# EXERCISE MATERIAL
┄┄┄┄┄┄┄┄┄┄

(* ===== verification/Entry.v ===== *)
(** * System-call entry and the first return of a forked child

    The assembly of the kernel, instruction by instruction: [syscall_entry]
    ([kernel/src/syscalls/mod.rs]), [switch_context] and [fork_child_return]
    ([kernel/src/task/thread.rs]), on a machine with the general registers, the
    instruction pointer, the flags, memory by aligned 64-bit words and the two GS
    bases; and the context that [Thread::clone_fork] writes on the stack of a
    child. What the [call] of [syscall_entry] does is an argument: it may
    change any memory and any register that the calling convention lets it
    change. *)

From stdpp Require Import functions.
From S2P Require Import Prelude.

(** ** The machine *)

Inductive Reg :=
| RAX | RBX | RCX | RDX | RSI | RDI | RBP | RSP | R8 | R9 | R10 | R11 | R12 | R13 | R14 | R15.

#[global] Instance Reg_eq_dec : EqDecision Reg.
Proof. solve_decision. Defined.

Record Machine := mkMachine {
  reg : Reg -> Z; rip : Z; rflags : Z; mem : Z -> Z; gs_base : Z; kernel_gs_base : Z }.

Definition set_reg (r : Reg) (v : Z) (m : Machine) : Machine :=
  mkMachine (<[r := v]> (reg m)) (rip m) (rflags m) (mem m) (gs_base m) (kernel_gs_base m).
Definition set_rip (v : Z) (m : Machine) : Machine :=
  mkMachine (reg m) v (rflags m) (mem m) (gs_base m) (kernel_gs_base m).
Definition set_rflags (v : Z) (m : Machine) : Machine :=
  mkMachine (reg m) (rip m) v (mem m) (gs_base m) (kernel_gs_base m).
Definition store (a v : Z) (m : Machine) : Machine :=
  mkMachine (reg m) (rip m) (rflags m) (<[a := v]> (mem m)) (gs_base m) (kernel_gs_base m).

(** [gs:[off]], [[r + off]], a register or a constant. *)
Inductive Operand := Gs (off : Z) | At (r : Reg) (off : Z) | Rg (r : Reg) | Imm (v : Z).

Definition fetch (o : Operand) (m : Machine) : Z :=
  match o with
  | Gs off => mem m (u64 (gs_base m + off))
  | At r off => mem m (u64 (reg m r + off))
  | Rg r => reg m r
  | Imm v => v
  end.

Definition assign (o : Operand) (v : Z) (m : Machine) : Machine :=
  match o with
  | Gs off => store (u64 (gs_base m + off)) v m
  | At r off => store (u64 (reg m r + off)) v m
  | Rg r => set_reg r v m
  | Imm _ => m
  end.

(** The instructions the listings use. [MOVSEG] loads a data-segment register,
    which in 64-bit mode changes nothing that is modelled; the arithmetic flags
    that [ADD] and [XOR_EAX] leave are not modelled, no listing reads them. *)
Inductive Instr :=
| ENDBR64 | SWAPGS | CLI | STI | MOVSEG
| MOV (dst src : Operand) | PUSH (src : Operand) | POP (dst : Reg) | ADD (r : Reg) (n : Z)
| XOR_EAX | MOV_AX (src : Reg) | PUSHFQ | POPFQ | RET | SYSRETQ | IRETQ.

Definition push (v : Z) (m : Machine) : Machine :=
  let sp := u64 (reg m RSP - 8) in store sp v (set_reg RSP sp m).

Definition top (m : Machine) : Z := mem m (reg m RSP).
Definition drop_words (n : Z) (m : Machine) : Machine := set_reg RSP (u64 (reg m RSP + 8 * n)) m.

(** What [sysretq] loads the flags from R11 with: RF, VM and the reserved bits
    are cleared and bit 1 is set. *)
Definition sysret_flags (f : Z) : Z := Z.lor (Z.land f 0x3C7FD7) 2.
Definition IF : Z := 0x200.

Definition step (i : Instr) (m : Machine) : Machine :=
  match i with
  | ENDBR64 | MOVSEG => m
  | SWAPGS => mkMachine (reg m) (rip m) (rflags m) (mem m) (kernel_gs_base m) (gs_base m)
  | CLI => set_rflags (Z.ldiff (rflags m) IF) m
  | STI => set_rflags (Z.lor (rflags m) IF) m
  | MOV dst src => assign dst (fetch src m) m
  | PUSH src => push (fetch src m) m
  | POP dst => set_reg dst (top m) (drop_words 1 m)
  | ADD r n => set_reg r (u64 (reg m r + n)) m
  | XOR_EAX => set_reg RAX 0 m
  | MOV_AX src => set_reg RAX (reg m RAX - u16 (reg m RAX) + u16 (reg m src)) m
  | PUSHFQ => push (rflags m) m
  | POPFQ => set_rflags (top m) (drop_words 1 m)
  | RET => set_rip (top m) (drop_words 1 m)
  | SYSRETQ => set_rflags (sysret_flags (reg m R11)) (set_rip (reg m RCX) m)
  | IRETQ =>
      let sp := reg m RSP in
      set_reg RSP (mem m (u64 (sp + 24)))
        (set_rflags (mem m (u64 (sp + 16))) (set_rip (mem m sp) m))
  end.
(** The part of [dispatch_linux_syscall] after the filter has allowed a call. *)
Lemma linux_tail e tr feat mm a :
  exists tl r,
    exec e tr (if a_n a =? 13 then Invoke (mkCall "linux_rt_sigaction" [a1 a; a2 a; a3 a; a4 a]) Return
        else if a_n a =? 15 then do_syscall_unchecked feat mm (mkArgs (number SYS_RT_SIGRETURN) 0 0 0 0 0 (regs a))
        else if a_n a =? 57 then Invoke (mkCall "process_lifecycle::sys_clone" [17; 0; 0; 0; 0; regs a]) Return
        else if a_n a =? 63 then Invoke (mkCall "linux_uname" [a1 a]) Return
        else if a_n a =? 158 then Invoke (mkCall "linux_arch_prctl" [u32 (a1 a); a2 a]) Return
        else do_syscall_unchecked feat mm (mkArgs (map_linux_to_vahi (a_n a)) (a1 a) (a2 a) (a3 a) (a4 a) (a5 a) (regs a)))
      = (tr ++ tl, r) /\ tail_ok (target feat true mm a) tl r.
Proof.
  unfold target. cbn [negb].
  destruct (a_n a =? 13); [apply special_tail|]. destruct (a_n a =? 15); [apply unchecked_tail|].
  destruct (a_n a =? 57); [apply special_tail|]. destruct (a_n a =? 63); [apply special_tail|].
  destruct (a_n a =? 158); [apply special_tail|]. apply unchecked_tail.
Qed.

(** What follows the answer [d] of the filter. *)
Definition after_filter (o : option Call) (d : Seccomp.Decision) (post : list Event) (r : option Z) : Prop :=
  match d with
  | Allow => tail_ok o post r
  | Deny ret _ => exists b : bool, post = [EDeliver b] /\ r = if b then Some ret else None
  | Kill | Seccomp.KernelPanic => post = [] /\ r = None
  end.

┄┄┄┄┄┄┄┄┄┄

# THE PROBLEM
Each line of the records should be transcribed without change.

# EXPECTED OUTPUT
(* ===== verification/Entry.v ===== *)
(** * System-call entry and the first return of a forked child

    The assembly of the kernel, instruction by instruction: [syscall_entry]
    ([kernel/src/syscalls/mod.rs]), [switch_context] and [fork_child_return]
    ([kernel/src/task/thread.rs]), on a machine with the general registers, the
    instruction pointer, the flags, memory by aligned 64-bit words and the two GS
    bases; and the context that [Thread::clone_fork] writes on the stack of a
    child. What the [call] of [syscall_entry] does is an argument: it may
    change any memory and any register that the calling convention lets it
    change. *)

From stdpp Require Import functions.
From S2P Require Import Prelude.

(** ** The machine *)

Inductive Reg :=
| RAX | RBX | RCX | RDX | RSI | RDI | RBP | RSP | R8 | R9 | R10 | R11 | R12 | R13 | R14 | R15.

#[global] Instance Reg_eq_dec : EqDecision Reg.
Proof. solve_decision. Defined.

Record Machine := mkMachine {
  reg : Reg -> Z; rip : Z; rflags : Z; mem : Z -> Z; gs_base : Z; kernel_gs_base : Z }.

Definition set_reg (r : Reg) (v : Z) (m : Machine) : Machine :=
  mkMachine (<[r := v]> (reg m)) (rip m) (rflags m) (mem m) (gs_base m) (kernel_gs_base m).
Definition set_rip (v : Z) (m : Machine) : Machine :=
  mkMachine (reg m) v (rflags m) (mem m) (gs_base m) (kernel_gs_base m).
Definition set_rflags (v : Z) (m : Machine) : Machine :=
  mkMachine (reg m) (rip m) v (mem m) (gs_base m) (kernel_gs_base m).
Definition store (a v : Z) (m : Machine) : Machine :=
  mkMachine (reg m) (rip m) (rflags m) (<[a := v]> (mem m)) (gs_base m) (kernel_gs_base m).

(** [gs:[off]], [[r + off]], a register or a constant. *)
Inductive Operand := Gs (off : Z) | At (r : Reg) (off : Z) | Rg (r : Reg) | Imm (v : Z).

Definition fetch (o : Operand) (m : Machine) : Z :=
  match o with
  | Gs off => mem m (u64 (gs_base m + off))
  | At r off => mem m (u64 (reg m r + off))
  | Rg r => reg m r
  | Imm v => v
  end.

Definition assign (o : Operand) (v : Z) (m : Machine) : Machine :=
  match o with
  | Gs off => store (u64 (gs_base m + off)) v m
  | At r off => store (u64 (reg m r + off)) v m
  | Rg r => set_reg r v m
  | Imm _ => m
  end.

(** The instructions the listings use. [MOVSEG] loads a data-segment register,
    which in 64-bit mode changes nothing that is modelled; the arithmetic flags
    that [ADD] and [XOR_EAX] leave are not modelled, no listing reads them. *)
Inductive Instr :=
| ENDBR64 | SWAPGS | CLI | STI | MOVSEG
| MOV (dst src : Operand) | PUSH (src : Operand) | POP (dst : Reg) | ADD (r : Reg) (n : Z)
| XOR_EAX | MOV_AX (src : Reg) | PUSHFQ | POPFQ | RET | SYSRETQ | IRETQ.

Definition push (v : Z) (m : Machine) : Machine :=
  let sp := u64 (reg m RSP - 8) in store sp v (set_reg RSP sp m).

Definition top (m : Machine) : Z := mem m (reg m RSP).
Definition drop_words (n : Z) (m : Machine) : Machine := set_reg RSP (u64 (reg m RSP + 8 * n)) m.

(** What [sysretq] loads the flags from R11 with: RF, VM and the reserved bits
    are cleared and bit 1 is set. *)
Definition sysret_flags (f : Z) : Z := Z.lor (Z.land f 0x3C7FD7) 2.
Definition IF : Z := 0x200.

Definition step (i : Instr) (m : Machine) : Machine :=
  match i with
  | ENDBR64 | MOVSEG => m
  | SWAPGS => mkMachine (reg m) (rip m) (rflags m) (mem m) (kernel_gs_base m) (gs_base m)
  | CLI => set_rflags (Z.ldiff (rflags m) IF) m
  | STI => set_rflags (Z.lor (rflags m) IF) m
  | MOV dst src => assign dst (fetch src m) m
  | PUSH src => push (fetch src m) m
  | POP dst => set_reg dst (top m) (drop_words 1 m)
  | ADD r n => set_reg r (u64 (reg m r + n)) m
  | XOR_EAX => set_reg RAX 0 m
  | MOV_AX src => set_reg RAX (reg m RAX - u16 (reg m RAX) + u16 (reg m src)) m
  | PUSHFQ => push (rflags m) m
  | POPFQ => set_rflags (top m) (drop_words 1 m)
  | RET => set_rip (top m) (drop_words 1 m)
  | SYSRETQ => set_rflags (sysret_flags (reg m R11)) (set_rip (reg m RCX) m)
  | IRETQ =>
      let sp := reg m RSP in
      set_reg RSP (mem m (u64 (sp + 24)))
        (set_rflags (mem m (u64 (sp + 16))) (set_rip (mem m sp) m))
  end.
(** The part of [dispatch_linux_syscall] after the filter has allowed a call. *)
Lemma linux_tail e tr feat mm a :
  exists tl r,
    exec e tr (if a_n a =? 13 then Invoke (mkCall "linux_rt_sigaction" [a1 a; a2 a; a3 a; a4 a]) Return
        else if a_n a =? 15 then do_syscall_unchecked feat mm (mkArgs (number SYS_RT_SIGRETURN) 0 0 0 0 0 (regs a))
        else if a_n a =? 57 then Invoke (mkCall "process_lifecycle::sys_clone" [17; 0; 0; 0; 0; regs a]) Return
        else if a_n a =? 63 then Invoke (mkCall "linux_uname" [a1 a]) Return
        else if a_n a =? 158 then Invoke (mkCall "linux_arch_prctl" [u32 (a1 a); a2 a]) Return
        else do_syscall_unchecked feat mm (mkArgs (map_linux_to_vahi (a_n a)) (a1 a) (a2 a) (a3 a) (a4 a) (a5 a) (regs a)))
      = (tr ++ tl, r) /\ tail_ok (target feat true mm a) tl r.
Proof.
  unfold target. cbn [negb].
  destruct (a_n a =? 13); [apply special_tail|]. destruct (a_n a =? 15); [apply unchecked_tail|].
  destruct (a_n a =? 57); [apply special_tail|]. destruct (a_n a =? 63); [apply special_tail|].
  destruct (a_n a =? 158); [apply special_tail|]. apply unchecked_tail.
Qed.

(** What follows the answer [d] of the filter. *)
Definition after_filter (o : option Call) (d : Seccomp.Decision) (post : list Event) (r : option Z) : Prop :=
  match d with
  | Allow => tail_ok o post r
  | Deny ret _ => exists b : bool, post = [EDeliver b] /\ r = if b then Some ret else None
  | Kill | Seccomp.KernelPanic => post = [] /\ r = None
  end.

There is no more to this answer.